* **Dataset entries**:

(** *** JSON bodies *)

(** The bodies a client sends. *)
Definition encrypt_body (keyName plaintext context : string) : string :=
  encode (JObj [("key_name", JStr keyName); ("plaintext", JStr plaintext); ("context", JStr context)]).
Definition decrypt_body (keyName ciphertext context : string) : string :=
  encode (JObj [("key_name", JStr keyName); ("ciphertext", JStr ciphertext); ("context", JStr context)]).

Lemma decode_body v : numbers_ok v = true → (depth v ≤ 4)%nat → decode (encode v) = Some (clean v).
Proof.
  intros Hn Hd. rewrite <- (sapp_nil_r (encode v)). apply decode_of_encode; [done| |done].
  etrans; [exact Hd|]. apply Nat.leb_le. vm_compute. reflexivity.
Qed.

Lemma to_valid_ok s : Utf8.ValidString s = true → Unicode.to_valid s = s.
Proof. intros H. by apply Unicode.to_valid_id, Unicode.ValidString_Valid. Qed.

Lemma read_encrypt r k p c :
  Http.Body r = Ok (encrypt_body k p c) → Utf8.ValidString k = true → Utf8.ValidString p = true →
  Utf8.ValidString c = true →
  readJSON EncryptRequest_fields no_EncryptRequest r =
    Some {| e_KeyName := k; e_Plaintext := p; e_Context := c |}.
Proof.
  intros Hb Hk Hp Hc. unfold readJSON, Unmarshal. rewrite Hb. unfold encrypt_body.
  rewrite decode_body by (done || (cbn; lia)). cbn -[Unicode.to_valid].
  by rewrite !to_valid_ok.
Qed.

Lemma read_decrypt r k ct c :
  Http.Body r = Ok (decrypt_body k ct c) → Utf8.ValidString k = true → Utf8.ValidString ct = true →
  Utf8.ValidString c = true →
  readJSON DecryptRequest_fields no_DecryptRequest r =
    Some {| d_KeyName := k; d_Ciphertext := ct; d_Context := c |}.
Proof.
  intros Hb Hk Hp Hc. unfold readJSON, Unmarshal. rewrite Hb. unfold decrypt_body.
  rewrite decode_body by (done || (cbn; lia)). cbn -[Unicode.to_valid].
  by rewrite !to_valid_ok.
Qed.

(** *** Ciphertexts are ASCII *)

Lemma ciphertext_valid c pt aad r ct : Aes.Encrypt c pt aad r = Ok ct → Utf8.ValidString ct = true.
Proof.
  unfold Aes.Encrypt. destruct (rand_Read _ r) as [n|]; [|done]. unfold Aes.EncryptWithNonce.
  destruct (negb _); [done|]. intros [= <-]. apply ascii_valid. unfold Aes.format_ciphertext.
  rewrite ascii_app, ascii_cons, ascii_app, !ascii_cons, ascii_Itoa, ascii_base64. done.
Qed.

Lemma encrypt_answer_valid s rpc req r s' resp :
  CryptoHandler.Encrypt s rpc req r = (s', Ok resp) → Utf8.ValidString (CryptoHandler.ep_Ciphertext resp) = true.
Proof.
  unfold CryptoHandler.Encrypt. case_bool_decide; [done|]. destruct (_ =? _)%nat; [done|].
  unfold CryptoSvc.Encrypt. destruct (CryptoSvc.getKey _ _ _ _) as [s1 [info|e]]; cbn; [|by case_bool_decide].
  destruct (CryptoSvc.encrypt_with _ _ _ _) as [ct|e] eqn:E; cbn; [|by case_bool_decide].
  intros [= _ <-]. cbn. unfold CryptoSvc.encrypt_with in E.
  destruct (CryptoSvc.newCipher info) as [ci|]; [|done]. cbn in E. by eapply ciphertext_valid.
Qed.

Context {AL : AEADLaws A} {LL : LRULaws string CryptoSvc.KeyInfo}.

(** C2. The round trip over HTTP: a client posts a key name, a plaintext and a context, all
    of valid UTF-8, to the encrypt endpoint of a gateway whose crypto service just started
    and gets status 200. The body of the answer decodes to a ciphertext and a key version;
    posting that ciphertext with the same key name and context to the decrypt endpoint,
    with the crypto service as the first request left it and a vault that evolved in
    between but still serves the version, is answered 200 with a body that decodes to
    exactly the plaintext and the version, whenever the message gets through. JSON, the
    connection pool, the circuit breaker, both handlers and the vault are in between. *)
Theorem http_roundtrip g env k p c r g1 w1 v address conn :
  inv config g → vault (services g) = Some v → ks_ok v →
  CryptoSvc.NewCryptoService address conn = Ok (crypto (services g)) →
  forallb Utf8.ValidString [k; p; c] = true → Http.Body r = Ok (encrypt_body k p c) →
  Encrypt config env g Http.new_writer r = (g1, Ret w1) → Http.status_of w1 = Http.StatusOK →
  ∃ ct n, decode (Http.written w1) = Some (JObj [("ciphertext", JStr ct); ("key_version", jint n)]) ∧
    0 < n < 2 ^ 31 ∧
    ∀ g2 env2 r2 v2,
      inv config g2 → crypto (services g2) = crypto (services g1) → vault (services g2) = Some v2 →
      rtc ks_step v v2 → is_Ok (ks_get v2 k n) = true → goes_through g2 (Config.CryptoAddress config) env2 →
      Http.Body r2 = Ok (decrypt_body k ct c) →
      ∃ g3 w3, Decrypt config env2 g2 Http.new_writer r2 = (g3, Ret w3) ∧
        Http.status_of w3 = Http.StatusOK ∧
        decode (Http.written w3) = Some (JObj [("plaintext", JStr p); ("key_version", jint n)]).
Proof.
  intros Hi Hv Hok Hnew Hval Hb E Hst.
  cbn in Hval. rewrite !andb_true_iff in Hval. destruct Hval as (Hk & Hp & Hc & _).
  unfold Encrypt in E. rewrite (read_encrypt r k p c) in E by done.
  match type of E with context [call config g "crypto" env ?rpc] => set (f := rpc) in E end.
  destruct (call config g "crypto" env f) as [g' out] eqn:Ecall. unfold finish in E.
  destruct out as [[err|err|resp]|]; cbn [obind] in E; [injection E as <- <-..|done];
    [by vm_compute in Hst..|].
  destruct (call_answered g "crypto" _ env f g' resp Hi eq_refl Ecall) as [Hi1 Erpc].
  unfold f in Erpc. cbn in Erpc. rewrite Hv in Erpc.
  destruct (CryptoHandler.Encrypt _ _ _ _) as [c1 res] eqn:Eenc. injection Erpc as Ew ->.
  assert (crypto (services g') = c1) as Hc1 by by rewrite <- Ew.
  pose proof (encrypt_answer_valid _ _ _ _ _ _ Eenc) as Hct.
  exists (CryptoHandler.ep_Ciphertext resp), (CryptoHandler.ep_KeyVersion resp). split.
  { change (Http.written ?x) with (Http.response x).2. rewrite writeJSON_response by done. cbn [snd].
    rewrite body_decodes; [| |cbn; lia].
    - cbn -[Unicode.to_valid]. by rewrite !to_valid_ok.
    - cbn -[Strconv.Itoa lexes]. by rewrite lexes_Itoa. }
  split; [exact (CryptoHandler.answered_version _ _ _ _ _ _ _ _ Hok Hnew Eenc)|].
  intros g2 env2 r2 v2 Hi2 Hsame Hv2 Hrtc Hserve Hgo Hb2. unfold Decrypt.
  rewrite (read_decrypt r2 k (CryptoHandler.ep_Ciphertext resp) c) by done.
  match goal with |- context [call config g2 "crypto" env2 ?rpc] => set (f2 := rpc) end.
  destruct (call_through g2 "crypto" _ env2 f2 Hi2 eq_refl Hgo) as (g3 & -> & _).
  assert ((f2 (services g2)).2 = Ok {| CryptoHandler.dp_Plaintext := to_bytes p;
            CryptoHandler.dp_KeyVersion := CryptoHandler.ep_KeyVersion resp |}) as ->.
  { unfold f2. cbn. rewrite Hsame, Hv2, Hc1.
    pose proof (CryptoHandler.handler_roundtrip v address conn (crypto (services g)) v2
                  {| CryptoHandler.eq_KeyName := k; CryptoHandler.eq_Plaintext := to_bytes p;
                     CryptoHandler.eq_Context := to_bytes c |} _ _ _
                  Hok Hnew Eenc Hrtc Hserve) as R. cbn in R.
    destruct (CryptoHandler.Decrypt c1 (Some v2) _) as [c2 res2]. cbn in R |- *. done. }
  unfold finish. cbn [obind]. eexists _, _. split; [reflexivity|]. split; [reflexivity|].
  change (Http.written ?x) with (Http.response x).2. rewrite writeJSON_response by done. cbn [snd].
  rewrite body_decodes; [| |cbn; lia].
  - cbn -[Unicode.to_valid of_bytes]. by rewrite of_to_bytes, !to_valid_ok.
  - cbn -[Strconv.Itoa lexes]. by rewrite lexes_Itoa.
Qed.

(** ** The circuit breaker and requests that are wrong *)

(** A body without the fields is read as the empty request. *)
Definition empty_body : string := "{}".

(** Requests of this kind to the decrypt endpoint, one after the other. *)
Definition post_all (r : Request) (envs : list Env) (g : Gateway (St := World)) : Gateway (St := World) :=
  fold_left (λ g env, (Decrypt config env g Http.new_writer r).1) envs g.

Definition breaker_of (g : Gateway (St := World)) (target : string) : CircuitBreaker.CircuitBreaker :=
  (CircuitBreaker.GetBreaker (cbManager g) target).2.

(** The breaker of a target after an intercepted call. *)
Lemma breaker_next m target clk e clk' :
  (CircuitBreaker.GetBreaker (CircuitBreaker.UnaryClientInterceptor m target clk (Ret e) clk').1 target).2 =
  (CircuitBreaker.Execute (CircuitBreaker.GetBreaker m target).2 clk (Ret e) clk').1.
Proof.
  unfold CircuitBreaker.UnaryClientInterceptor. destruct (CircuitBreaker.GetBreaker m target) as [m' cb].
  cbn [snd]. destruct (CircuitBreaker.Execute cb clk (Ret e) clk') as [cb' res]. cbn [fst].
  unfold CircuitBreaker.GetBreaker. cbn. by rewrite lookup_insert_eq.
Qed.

* **What you should do**:
Working from the data above, extract solely the lines from the one containing "posting that ciphertext" through the one containing "between but still", exactly as they appear, both included.

* **Exercise solution**:
    posting that ciphertext with the same key name and context to the decrypt endpoint,
    with the crypto service as the first request left it and a vault that evolved in
    between but still serves the version, is answered 200 with a body that decodes to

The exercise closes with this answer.